TASK TO COMPLETE: Of all the entries below, retype only the lines from the one with "Definition visit_dependency (visit" through the one with "else if decide (provider", exactly as they appear.

Saved data entries
-- Opening Marker --
Lemma sub_deps_keys graph reasons nodes n :
  n ∈ dom (sub_deps graph reasons nodes) → n ∈ nodes.
Proof.
  unfold sub_deps.
  assert (∀ a (l : list string) m, n ∈ dom (foldl (λ m d, if decide (is_Some (reasons !! d)) then push m a d else m) m l) →
    n = a ∨ n ∈ dom m) as H.
  { intros a. induction l as [|d l IH]; intros m; simpl; [by right|]. intros [?|Hn]%IH; [by left|].
    case_decide; [|by right]. unfold push in Hn. rewrite dom_insert in Hn. set_solver. }
  induction nodes as [|a nodes IH] using rev_ind; [simpl; rewrite dom_empty; set_solver|].
  rewrite foldl_app. simpl. intros [->|Hn]%H; apply elem_of_app; [right; by left|left; by apply IH].
Qed.

(** The nodes of the restricted graph are the build set. *)
Lemma sub_deps_nodeSet graph reasons n :
  let nodes := range_keys (dom reasons) in
  n ∈ nodeSet nodes (sub_deps graph reasons nodes) ↔ n ∈ dom reasons.
Proof.
  cbv zeta. rewrite elem_of_nodeSet, elem_of_range_keys. split; [|tauto].
  intros [?|[Hn|[m Hm]]]; [done| |].
  - apply sub_deps_keys in Hn. by rewrite elem_of_range_keys in Hn.
  - apply elem_of_sub_deps in Hm as (_ & _ & ?). by apply elem_of_dom.
Qed.

Lemma chain_mono (deps deps' : gmap string (list string)) c :
  (∀ n d, d ∈ edges deps n → d ∈ edges deps' n) → is_cycle deps c → is_cycle deps' c.
Proof. intros H [Hc Hn]. split; [|done]. intros i a b Ha Hb. by eapply H, Hc. Qed.

(** The order of the build set and its split over workers. *)
Definition good_order (graph : Graph) (reasons : gmap string string) (order : list string) : Prop :=
  NoDup order ∧ (∀ n, n ∈ order ↔ is_Some (reasons !! n)) ∧
  ∀ l1 n l2 d, order = l1 ++ n :: l2 → d ∈ Deps graph n → is_Some (reasons !! d) → d ∈ l1.
(* ===== verification/BuildSet.v ===== *)
(** * Build sets (ayaka/service/buildset: packages.go, sources.go, repositories.go, resolver.go)

    From packages asked for by name and local source directories to the sources to build:
    every build dependency is resolved to a local source, to an AUR source of the set, or to
    a configured repository, AUR sources are fetched until nothing is missing, and the set
    is ordered.  The AUR, git, makepkg and the go-srcinfo parser are interfaces; what they
    answer may change from one call to the next, so each call is numbered. *)

From S2P Require Import Prelude GoStrings Pkginfo Srcinfo SourcePackage Constraint Toposort Package Repo Rebuild Worklist SourceRepo Artifact.

(** ** [packages.go] *)
Inductive error :=
| ErrPackageName (name : string)
| ErrNoArchitecture
| ErrArchitecture (arch : string)
| ErrUnsupported (base arch : string)
| ErrSource (name msg : string)
| ErrDeclares (name base : string)
| ErrDuplicateBase (base : string)
| ErrAUR (what msg : string)
| ErrManyLocal (name : string) (bases : list string)
| ErrManyAUR (name : string)
| ErrNotFound (name : string)
| ErrNotProduced (base name arch : string)
| ErrManyProviders (owner spec kind : string) (bases : list string)
| ErrNoProvider (owner spec : string)
| ErrUnsatisfiedBy (owner spec base : string)
| ErrShadowed (base : string)
| ErrOperator (e : depend_error)
| ErrGraph (e : topo_error)
| ErrIndex (base : string)
| ErrRepository (name : string).
(** What a plan gives the run of its builds: each build after those that provide one of its
    dependencies. *)
Record wf_plan (plan : Plan) : Prop := {
  wp_order : BuildOrder_ plan = map Pkgbase (Builds plan);
  wp_NoDup : NoDup (map Pkgbase (Builds plan));
  wp_deps (before after : list PlannedBuild) (b : PlannedBuild) (d : Dependency) : Builds plan = before ++ b :: after → d ∈ Dependencies b → ProviderPkgbase d ≠ "" →
    ProviderPkgbase d = Pkgbase b ∨ ∃ b', b' ∈ before ∧ Pkgbase b' = ProviderPkgbase d;
}.

Lemma resolved_to_base l spec d :
  resolved_to l spec d → ProviderPkgbase d ≠ "" → ∃ s, s ∈ l ∧ base_of s = ProviderPkgbase d.
Proof.
  destruct 1 as [b [[s Hs] Hb]|b _ [[s Hs] Hb]|]; simpl; [| |done]; intros _; exists s; (split; [apply Hs|by apply Hb]).
Qed.

Lemma dependencies_ok_base l s d :
  dependencies_ok l s → d ∈ dependencies s → ProviderPkgbase d ≠ "" → ∃ t, t ∈ l ∧ base_of t = ProviderPkgbase d.
Proof.
  intros H Hd Hne. unfold dependencies_ok in H. apply list_elem_of_lookup in Hd as [i Hi].
  destruct (Forall2_lookup_r _ _ _ _ _ H Hi) as (spec & _ & Hr). by eapply resolved_to_base.
Qed.
Definition copy_in (c : list string * string) (st : outcome) : outcome :=
  st <| os_staging ::= fmap (λ t, mkTree (<[c.1 := c.2]> (t_files t)) (t_indexed t) false) |>.
Definition index_in (packages : list string) (st : outcome) : outcome :=
  st <| os_staging ::= fmap (λ t, mkTree (t_files t) (Some packages) false) |>.
Definition sync_in (st : outcome) : outcome :=
  st <| os_staging ::= fmap (λ t, mkTree (t_files t) (t_indexed t) true) |>.

(** Steps that change these and may fail. *)
Definition pub (A : Type) : Type := outcome → result run_error A * outcome.

#[export] Instance pub_ret : MRet pub := λ A a st, (Ok a, st).
#[export] Instance pub_bind : MBind pub := λ A B f m st,
  match m st with (Ok a, st) => f a st | (Err e, st) => (Err e, st) end.

Definition pfail {A} (e : run_error) : pub A := λ st, (Err e, st).

Fixpoint each {A S} (f : S → A → pub S) (s : S) (l : list A) : pub S :=
  match l with [] => mret s | a :: l => s ← f s a; each f s l end.

(** ** [dependencyArtifacts] *)
Section artifacts.
Context (base : string) (builds : list PlannedBuild) (built : gmap string builtSource).

Definition plannedByBase : gmap string PlannedBuild := foldl (λ m b, <[Pkgbase b := b]> m) ∅ builds.

Definition planned_dependencies (current : string) : list Dependency :=
  match plannedByBase !! current with Some b => Dependencies b | None => [] end.

Definition artifact_paths (provider : string) : list string :=
  match built !! provider with Some b => map bpk_path (bs_packages b) | None => [] end.

(** One dependency: the providers seen and the paths so far. *)
Definition visit_dependency (visit : string → gset string * list string → option (result run_error (gset string * list string)))
    (current : string) (dependency : Dependency) (st : gset string * list string)
    : option (result run_error (gset string * list string)) :=
  let provider := ProviderPkgbase dependency in
  if decide (provider = "" ∨ provider = current) then Some (Ok st)
  else if decide (provider ∈ st.1) then Some (Ok st)
  else if decide (plannedByBase !! provider = None) then Some (Err (ErrUnknownProvider current provider))
  else
    r ← visit provider st;
    match r with
    | Err e => Some (Err e)
    | Ok (seen, paths) =>
        if decide (built !! provider = None) then Some (Err (ErrNotBuilt base provider))
        else Some (Ok ({[provider]} ∪ seen, paths ++ artifact_paths provider))
    end.

Fixpoint visit (fuel : nat) (current : string) (st : gset string * list string)
    : option (result run_error (gset string * list string)) :=
  match fuel with
  | O => None
  | S fuel => try_each (visit_dependency (visit fuel) current) (planned_dependencies current) st
  end.

Definition dependencyArtifacts (fuel : nat) : option (result run_error (list string)) :=
  r ← visit fuel base (∅, []);
  Some (st ← r; Ok (sort_strings st.2)).
End artifacts.

(** ** [validateBuildResult] *)
Section run.
Context {R : RangeOrder} {host : BuildHost}.

Definition do_io (op : io_op) : result run_error unit := map_err ErrIO (io op).

Definition package_step (source : sourceRecord) (arch buildInfoDir : string)
    (acc : gset string * list builtPackage) (packagePath : string) : result run_error (gset string * list builtPackage) :=
  let '(seen, packages) := acc in
  let expected := OutputNames (metadata source) arch in
  file ← map_err (ErrRead packagePath) (inspect packagePath);
  if negb (pf_regular file) then Err (ErrNotRegular packagePath)
  else
  meta ← map_err (ErrRead packagePath) (pf_meta file);
  let info := m_Info meta in
  let name := PKGINFO.PkgName info in
  if decide ((name ∉ expected) ∧ (trim_suffix name "-debug" ∉ expected)) then Err (ErrUnexpected name expected)
  else if decide (name ∈ seen) then Err (ErrTwice name)
  else if decide (PKGINFO.PkgVer info ≠ sp_Version (metadata source)) then Err (ErrMismatch "version" name (PKGINFO.PkgVer info))
  else if decide (PKGINFO.PkgBase info ≠ "" ∧ PKGINFO.PkgBase info ≠ base_of source)
  then Err (ErrMismatch "pkgbase" name (PKGINFO.PkgBase info))
  else if decide (PKGINFO.Arch info ≠ arch ∧ PKGINFO.Arch info ≠ "any")
  then Err (ErrMismatch "architecture" name (PKGINFO.Arch info))
  else
  artifact ← map_err ErrFilename (ParseArtifact (path_base packagePath));
  coordinates ← map_err ErrFilename (Coordinates artifact);
  if negb (MatchesMetadata coordinates name (PKGINFO.PkgVer info) (PKGINFO.Arch info))
  then Err (ErrFilenameDiffers (path_base packagePath))
  else
  _ ← map_err (ErrRead packagePath) (pf_buildInfo file);
  let buildInfoPath := path_join [buildInfoDir; name +:+ ".BUILDINFO"] in
  _ ← do_io (WriteFile buildInfoPath);
  sig ← map_err (ErrRead packagePath) (pf_signature file);
  if decide (sig = Some false) then Err (ErrNotRegular (packagePath +:+ ".sig"))
  else
  let sigPath := match sig with Some _ => packagePath +:+ ".sig" | None => "" end in
  Ok ({[name]} ∪ seen, packages ++ [mkBuiltPackage packagePath sigPath buildInfoPath
    (mkManifestPackage name (PKGINFO.PkgVer info) (PKGINFO.Arch info) "" "" (SHA256 meta) ""
       (bool_decide (name ∈ explicit source)))]).

Definition manifest_name (p : builtPackage) : string := mp_Name (bpk_manifest p).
-- Closing Marker --
ANSWER TO THIS PROBLEM:
Definition visit_dependency (visit : string → gset string * list string → option (result run_error (gset string * list string)))
    (current : string) (dependency : Dependency) (st : gset string * list string)
    : option (result run_error (gset string * list string)) :=
  let provider := ProviderPkgbase dependency in
  if decide (provider = "" ∨ provider = current) then Some (Ok st)
  else if decide (provider ∈ st.1) then Some (Ok st)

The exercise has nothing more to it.